First, a big thanks to everyone who has taken the Mashed Radish reader survey so far. I’ve received some incredibly valuable feedback so far. If you haven’t had a chance to complete it yet, please take just 5 minutes to do so. Your responses make a difference and mean a lot to me. You can find the survey here. In another week, I’ll be contacting the randomly selected winner who will get to pick the word for an upcoming post.

Second, a writing update. Earlier this month, I wrote a piece for Atlas Obscura about a mysterious statuette perched on many windowsills in Dublin, Ireland. If you’re not familiar with Atlas Obscura, check them out. A leading travel and exploration website, Atlas Obscura is “the definitive guide to the world’s wondrous and curious places.” In some ways, the site is like the travel equivalent of etymology, seeking out all the unusual and unexpected places, people, objects, and stories off the beaten track and hiding right around the corner. Their wide-ranging content takes a linguistic bent, too.
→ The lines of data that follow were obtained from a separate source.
(** X13.  Adaptive sync never syncs more often on less charge: when the
    three configured intervals grow as the battery band gets lower, the
    interval chosen for a lower battery level is at least the one chosen
    for a higher level, so a sync that is due at the lower level is due
    at the higher level as well. *)
Theorem adaptive_interval_monotone (s : AdaptiveSync.t) (b1 b2 : Q) (tick : Z) :
  AdaptiveSync.high_battery_interval (AdaptiveSync.cfg s)
    <= AdaptiveSync.medium_battery_interval (AdaptiveSync.cfg s) ->
  AdaptiveSync.medium_battery_interval (AdaptiveSync.cfg s)
    <= AdaptiveSync.low_battery_interval (AdaptiveSync.cfg s) ->
  b1 <= b2 ->
  AdaptiveSync.current_interval (AdaptiveSync._update_interval b2 s)
    <= AdaptiveSync.current_interval (AdaptiveSync._update_interval b1 s) /\
  (forall r1, AdaptiveSync.should_sync tick b1 s = Some (true, r1) ->
   exists r2, AdaptiveSync.should_sync tick b2 s = Some (true, r2)).
Proof.
  intros Hhm Hml Hb.
  assert (Hmono :
    AdaptiveSync.current_interval (AdaptiveSync._update_interval b2 s)
    <= AdaptiveSync.current_interval (AdaptiveSync._update_interval b1 s)).
  { unfold AdaptiveSync._update_interval. simpl.
    qcase (Py.Qltb (AdaptiveSync.high_battery_threshold (AdaptiveSync.cfg s)) b2);
    qcase (Py.Qltb (AdaptiveSync.high_battery_threshold (AdaptiveSync.cfg s)) b1);
    qcase (Py.Qltb (AdaptiveSync.low_battery_threshold (AdaptiveSync.cfg s)) b2);
    qcase (Py.Qltb (AdaptiveSync.low_battery_threshold (AdaptiveSync.cfg s)) b1);
    lra. }
  split; [exact Hmono|].
  intros r1. unfold AdaptiveSync.should_sync.
  change (AdaptiveSync.last_sync_tick (AdaptiveSync._update_interval b1 s))
    with (AdaptiveSync.last_sync_tick s).
  change (AdaptiveSync.last_sync_tick (AdaptiveSync._update_interval b2 s))
    with (AdaptiveSync.last_sync_tick s).
  destruct (as_num (AdaptiveSync.last_sync_tick s)) as [last|]; [|discriminate].
  intro H. injection H as H _. apply Qle_bool_iff in H.
  exists (AdaptiveSync._update_interval b2 s).
  assert (Hq : Qle_bool
                 (AdaptiveSync.current_interval (AdaptiveSync._update_interval b2 s))
                 (inject_Z tick - last) = true)
    by (apply Qle_bool_iff; eapply Qle_trans; [exact Hmono | exact H]).
  rewrite Hq. reflexivity.
Qed.

Lemma adaptive_interval_monotone_witness :
  exists r2,
    AdaptiveSync.should_sync 70 (80 # 100)
      (AdaptiveSync.init (AdaptiveSync.mk_config 5 15 60 (50 # 100) (15 # 100)))
    = Some (true, r2).
Proof.
  destruct (adaptive_interval_monotone
              (AdaptiveSync.init
                 (AdaptiveSync.mk_config 5 15 60 (50 # 100) (15 # 100)))
              (10 # 100) (80 # 100) 70) as [_ H].
  - simpl. lra.
  - simpl. lra.
  - lra.
  - eapply H. reflexivity.
Defined.

Lemma bytes_delivered_app (l : list SyncEngine.sync_event) (ev : SyncEngine.sync_event) :
  SyncRun.bytes_delivered (l ++ [ev])
  = (SyncRun.bytes_delivered l
     + if SyncEngine.e_success ev then SyncEngine.e_size_bytes ev else 0)%Z.
Proof.
  induction l as [|x l IH]; simpl.
  - destruct (SyncEngine.e_success ev); lia.
  - rewrite IH. destruct (SyncEngine.e_success x); lia.
Qed.

Lemma sync_engine_inv (c : SyncEngine.config) (name : string) (e : SyncEngine.t) :
  SyncRun.reachable c name e ->
  SyncEngine.total_syncs e = Z.of_nat (List.length (SyncEngine.sync_events e)) /\
  SyncEngine.total_bytes_synced e
  = SyncRun.bytes_delivered (SyncEngine.sync_events e) /\
  (0 <= SyncEngine.total_bytes_synced e)%Z /\
  Forall (fun ev => SyncEngine.e_strategy ev = SyncEngine.strategy_name e)
    (SyncEngine.sync_events e).
Proof.
  induction 1 as [e Hinit|e st _ IH|e tick size success _ IH Hsize].
  - unfold SyncEngine.init in Hinit.
    destruct (SyncEngine.make_strategy c _); [|discriminate].
    injection Hinit as <-. simpl. repeat split; try lia. constructor.
  - exact IH.
  - destruct IH as (Hn & Hb & H0 & Hs). simpl.
    rewrite length_app, bytes_delivered_app. simpl.
    repeat split.
    + lia.
    + destruct success; lia.
    + destruct success; lia.
    + apply Forall_app. split; [exact Hs|]. repeat constructor.
Qed.

(** X14.  The sync engine's statistics along every run of [record_sync]
    calls with sizes that are not negative: [total_syncs] is the number
    of recorded events, [total_bytes_synced] the bytes of those that
    succeeded, every event carries the engine's strategy name, and
    [avg_payload_bytes] lies between 0 and [total_bytes_synced]. *)
Theorem sync_engine_stats (c : SyncEngine.config) (name : string) (e : SyncEngine.t) :
  SyncRun.reachable c name e ->
  SyncEngine.total_syncs e = Z.of_nat (List.length (SyncEngine.sync_events e)) /\
  SyncEngine.total_bytes_synced e
  = SyncRun.bytes_delivered (SyncEngine.sync_events e) /\
  Forall (fun ev => SyncEngine.e_strategy ev = SyncEngine.strategy_name e)
    (SyncEngine.sync_events e) /\
  0 <= SyncEngine.avg_payload_bytes e <= inject_Z (SyncEngine.total_bytes_synced e).
Proof.
  intro Hr. destruct (sync_engine_inv c name e Hr) as (Hn & Hb & H0 & Hs).
  split; [exact Hn|]. split; [exact Hb|]. split; [exact Hs|].
  unfold SyncEngine.avg_payload_bytes.
  assert (Hq : 0 <= inject_Z (SyncEngine.total_bytes_synced e))
    by now apply inject_Z_nonneg.
  destruct (Z.ltb_spec 0 (SyncEngine.total_syncs e)) as [E|E]; [|lra].
  assert (Hone : 1 <= inject_Z (SyncEngine.total_syncs e)).
  { change 1 with (inject_Z 1). rewrite <- Zle_Qle. lia. }
  split.
  - apply Qle_shift_div_l; lra.
  - apply Qle_shift_div_r; [lra|]. nra.
Qed.

(** A full-state engine after one delivered and one lost payload. *)
Lemma sync_engine_stats_witness :
  SyncEngine.total_bytes_synced
    (SyncEngine.record_sync 20 90 false
       (SyncEngine.record_sync 10 250 true
          {| SyncEngine.strategy_name := "full_state";
             SyncEngine.the_strategy :=
               SyncEngine.FullState (FullStateSync.init 10);
             SyncEngine.total_syncs := 0;
             SyncEngine.total_bytes_synced := 0;
             SyncEngine.sync_events := [] |}))
  = SyncRun.bytes_delivered
      (SyncEngine.sync_events
         (SyncEngine.record_sync 20 90 false
            (SyncEngine.record_sync 10 250 true
               {| SyncEngine.strategy_name := "full_state";
                  SyncEngine.the_strategy :=
                    SyncEngine.FullState (FullStateSync.init 10);
                  SyncEngine.total_syncs := 0;
                  SyncEngine.total_bytes_synced := 0;
                  SyncEngine.sync_events := [] |}))).
Proof.
  refine (proj1 (proj2 (sync_engine_stats (ExampleRun.sync "full_state") "" _ _))).
  apply SyncRun.reach_record; [|lia].
  apply SyncRun.reach_record; [|lia].
  apply SyncRun.reach_init. reflexivity.
Defined.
Writer Dan Nosowitz has looked into some fascinating place-based language phenomena, like “Why Do Canadians Say ‘Eh’?” and “How a Fake British Accent Took Old Hollywood By Storm.”

Third, don’t forget to stop by Mental Floss, where I continue to contribute etymological trivia. Did you know rather originally meant “more rathe,” with rathe being a now-rare word meaning “quick” or “eager”? Or consider compute, which first meant “to prune back” in Latin. Swing by Nameberry, too, where I recently dove into the history of the name Oscar

Finally, I was delighted to guest-host another episode of the Shakespeare-on-film  podcast As We Like It. This time, we talked about Kenneth Branagh’s 1996 production of Hamlet. Our conversation was nearly – nearly – as epic as his film.

More etymology is coming your way, as always, on Friday.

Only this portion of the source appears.